When I reconnected with an old flame after many years, he told me he didn't drink anymore. I was bothered by this at first and self-conscious around him when I'd been drinking, which I soon realized was every time I was around him. I began to ask him about his sobriety, curious why he did it, how he did it and he shared openly his struggles and his commitment to recovery. I started taking online quizzes about alcohol abuse and scored off the charts. But still, I rationalized, I wasn't an alcoholic. My mother was an alcoholic. I didn't beat anyone, pass out in the street or go broke getting alcohol. I had a career, I was high-functioning and was nothing like my mother. After an incident, where I'd mixed prescription pain meds and alcohol and had nearly not survived the night, I went to see a therapist who told me that I had a problem and needed to go to rehab. Like Amy, I said no. But I couldn't shake the feeling that perhaps I did have a problem, even as I went home that night and drank a bottle of wine. I asked my friend if he missed drinking, and he told me that yes, sometimes he did, but that he felt closer to being whole. I cried and realized that I wanted to know what whole felt like. A few weeks later, after fighting it tooth and nail, I admitted that I was an alcoholic and made the decision not to drink that night. And the next night.

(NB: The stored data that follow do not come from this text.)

Lemma unity_read_tracks_clock_S2 :
  m_Tf (self S2_world) = 1%float /\
  m_state (self S2_world) <> PAUSED /\
  Int64.sub (now S2_world) (m_t0 (self S2_world)) < 2 ^ 53 /\
  result get_stream_usecs S2_world = -10000.
Proof.
  assert (H1 : m_Tf (self S2_world) = 1%float) by (vm_compute; reflexivity).
  assert (H2 : m_state (self S2_world) <> PAUSED)
    by (vm_compute; discriminate).
  assert (H3 : Int64.sub (now S2_world) (m_t0 (self S2_world)) < 2 ^ 53)
    by (vm_compute; reflexivity).
  split; [exact H1 | split; [exact H2 | split; [exact H3 |]]].
  rewrite (unity_read_tracks_clock S2_world H1 H2 H3).
  vm_compute. reflexivity.
Defined.

(** X20. Monotonic clock.  Two successive reads of a ROLLING object at a time
    factor of one, the second at a clock value that is not earlier, never
    go backwards: the second value is at least the first (reads within
    [2^53] us of the epoch, positions within [int64_t]). *)
Theorem unity_reads_are_monotone (w : World) :
  m_state (self w) = ROLLING ->
  m_Tf (self w) = 1%float ->
  let o := self w in
  let d1 := Int64.sub (now w) (m_t0 o) in
  let d2 := Int64.sub (now (after_clock_read w)) (m_t0 o) in
  0 <= d1 <= d2 -> d2 < 2 ^ 53 ->
  Int64.fits (m_pos0 o) -> Int64.fits (m_pos0 o + d2) ->
  exists r1 r2 : Z,
    result (poll_stream_usecs 2) w = [r1; r2] /\ r1 <= r2.
Proof.
  intros Hst HTf. cbv zeta. intros [H0 H12] H53 Hp0 Hp2.
  exists (fst (get_stream_usecs w)),
         (fst (get_stream_usecs (snd (get_stream_usecs w)))).
  split; [reflexivity |].
  assert (Ht1 : t_media_of (now w) (self w)
                = m_pos0 (self w) + Int64.sub (now w) (m_t0 (self w))).
  { rewrite t_media_of_unity by (assumption || lia).
    rewrite Z.max_l by lia. apply wrap64_small.
    unfold Int64.fits in *. lia. }
  destruct (Z.le_gt_cases
              (Int64.add (m_read (self w)) (m_queued (self w)))
              (t_media_of (now w) (self w))) as [Hle | Hgt].
  - rewrite (get_stream_usecs_underrun_t_media w Hst Hle). cbn [fst snd].
    rewrite get_stream_usecs_stopped by reflexivity. cbn [fst self m_pos0].
    int64_norm. rewrite Z.add_0_r. unfold Int64.add. lia.
  - rewrite (get_stream_usecs_plain w); [| rewrite Hst; discriminate
                                         | intros _; exact Hgt].
    cbn [fst snd].
    match goal with
    | |- _ <= fst (get_stream_usecs ?w1) =>
        assert (Ht2 : t_media_of (now w1) (self w1)
                      = m_pos0 (self w)
                        + Int64.sub (now (after_clock_read w))
                                    (m_t0 (self w)));
        [ rewrite t_media_of_unity by (cbn [self m_Tf m_t0]; assumption);
          cbn [self m_pos0 m_t0];
          change (now w1) with (now (after_clock_read w));
          rewrite Z.max_l by lia; apply wrap64_small; exact Hp2
        | destruct (Z.le_gt_cases
                      (Int64.add (m_read (self w1)) (m_queued (self w1)))
                      (t_media_of (now w1) (self w1))) as [Hle2 | Hgt2];
          [ rewrite (get_stream_usecs_underrun_t_media w1 Hst Hle2);
            cbn [fst self m_read m_queued]; lia
          | rewrite (get_stream_usecs_plain w1);
            [ cbn [fst]; rewrite Ht2, Ht1; lia
            | cbn [self m_state]; rewrite Hst; discriminate
            | intros _; exact Hgt2 ] ] ]
    end.
Qed.

Lemma unity_reads_are_monotone_sample :
  m_state (self unity_world) = ROLLING /\
  result (poll_stream_usecs 2) unity_world = [10; 25] /\
  exists r1 r2 : Z,
    result (poll_stream_usecs 2) unity_world = [r1; r2] /\ r1 <= r2.
Proof.
  split; [reflexivity | split; [vm_compute; reflexivity |]].
  apply (unity_reads_are_monotone unity_world); try reflexivity.
  - vm_compute. split; discriminate.
  - unfold Int64.fits. vm_compute. split; discriminate.
  - unfold Int64.fits. vm_compute. split; discriminate.
Defined.

(** ** A clock behind the epoch *)

(** X21. When the clock reads at or before [t0] (the difference is clamped
    to zero) and the time factor is not negative, a read of an object
    that is not PAUSED returns [pos0]: the reported time never runs
    backwards from the epoch.  (A ROLLING object whose [pos0] has reached
    the read pointer underruns instead.) *)
Theorem read_before_epoch_returns_pos0 (w : World) :
  m_state (self w) <> PAUSED ->
  (0 <=? m_Tf (self w))%float = true ->
  Int64.sub (now w) (m_t0 (self w)) <= 0 ->
  Int64.fits (m_pos0 (self w)) ->
  (m_state (self w) = ROLLING ->
   m_pos0 (self w) < Int64.add (m_read (self w)) (m_queued (self w))) ->
  result get_stream_usecs w = m_pos0 (self w).
Proof.
  intros Hst HTf Hd Hfit Hrp.
  assert (Ht : t_media_of (now w) (self w) = m_pos0 (self w)).
  { rewrite <- (projected_time_is_t_media _ _ HTf). unfold projected_time.
    rewrite Z.max_r by lia.
    rewrite (to_int64_null (m_Tf (self w) * Double.of_int64 0)%float).
    - unfold Int64.add. rewrite Z.add_0_r. apply wrap64_small, Hfit.
    - rewrite mul_spec. apply mul_null_r. rewrite of_int64_zero. exact I. }
  unfold result. rewrite get_stream_usecs_plain.
  - cbn [fst]. exact Ht.
  - exact Hst.
  - intros Hr. rewrite Ht. exact (Hrp Hr).
Qed.

Lemma read_before_epoch_sample :
  let w := mkWorld (mkTI ROLLING 0.5%float 700 (-10000) 20000 0 100000 0 0)
                   (clock_of 0 [650]) in
  Int64.sub (now w) (m_t0 (self w)) <= 0 /\
  result get_stream_usecs w = -10000.
Proof.
  cbv zeta. split; [vm_compute; discriminate |].
  apply (read_before_epoch_returns_pos0
           (mkWorld (mkTI ROLLING 0.5%float 700 (-10000) 20000 0 100000 0 0)
                    (clock_of 0 [650]))).
  - discriminate.
  - reflexivity.
  - vm_compute. discriminate.
  - unfold Int64.fits. vm_compute. split; discriminate.
  - intros _. vm_compute. reflexivity.
Defined.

And the next.

While it was tough in the beginning, recovery changed my life. I realized that I didn't have to worry about how much I drank in public and that I didn't have to wake up with an underlying feeling of guilt every morning. I began to talk to my mother about her sobriety and found a level of understanding and compassion for her struggles that had eluded me for years. I discovered that I didn't really struggle with depression in the same way and that my emotions stabilized drastically. I was able to actually deal with much of the childhood trauma that I numbed for so many years and start letting the past go.I found how much I enjoyed doing all the things I'd been scared to do without alcohol and how much richer, sweeter, calmer life was sober. I understood all the AA sayings that I'd thought so cliched before and began to experience gratitude on a whole new level. And slowly but surely the fragmented pieces of my spirit have come back together and I began feeling pretty close to being whole.

Ultimately that for me is the tragedy of Amy Winehouse. Not just that her family and friends are experiencing such a tremendous loss. Not that her fans have lost her incredible gifts and artistry. But that as a young woman, as a person, not just an artist, that she never got to experience that feeling of wholeness and never got to discover how good life could really be on the other side. She deserved that, as does everyone who struggles with addiction.
It's been upsetting to keep reading over and over again, that her death was 'predictable' and 'expected'. We all of course were aware of her struggles with addiction(s) for several years and had collectively watched a once healthy, ridiculously talented young woman waste away into an emaciated, stumbling, erratic yet still ridiculously talented young woman. Yet to 'expect' someone's death, even a raging addict, is to deny the existence of so many of us who have hit bottom, often multiple times and in spectacular ways and yet who have overcome addiction to regain control of our lives, repair our relationships and experience a joy that we never knew possible. For those of us in recovery, and for those of us who know and love someone in recovery, we know firsthand that people constantly defy expectations. At my lowest points, I did an excellent impression of someone who would never be able to get well. Yet the truth is that as long as you're breathing, there's always hope. That's what makes Amy's death so sad is that that hope, no matter how fragile it was, no matter how tiny, is now gone. Yet for those of us who remain, we can't forget that its not over until its over. There's still hope for us, hope for our loved ones and hope for anyone who struggles with this disease.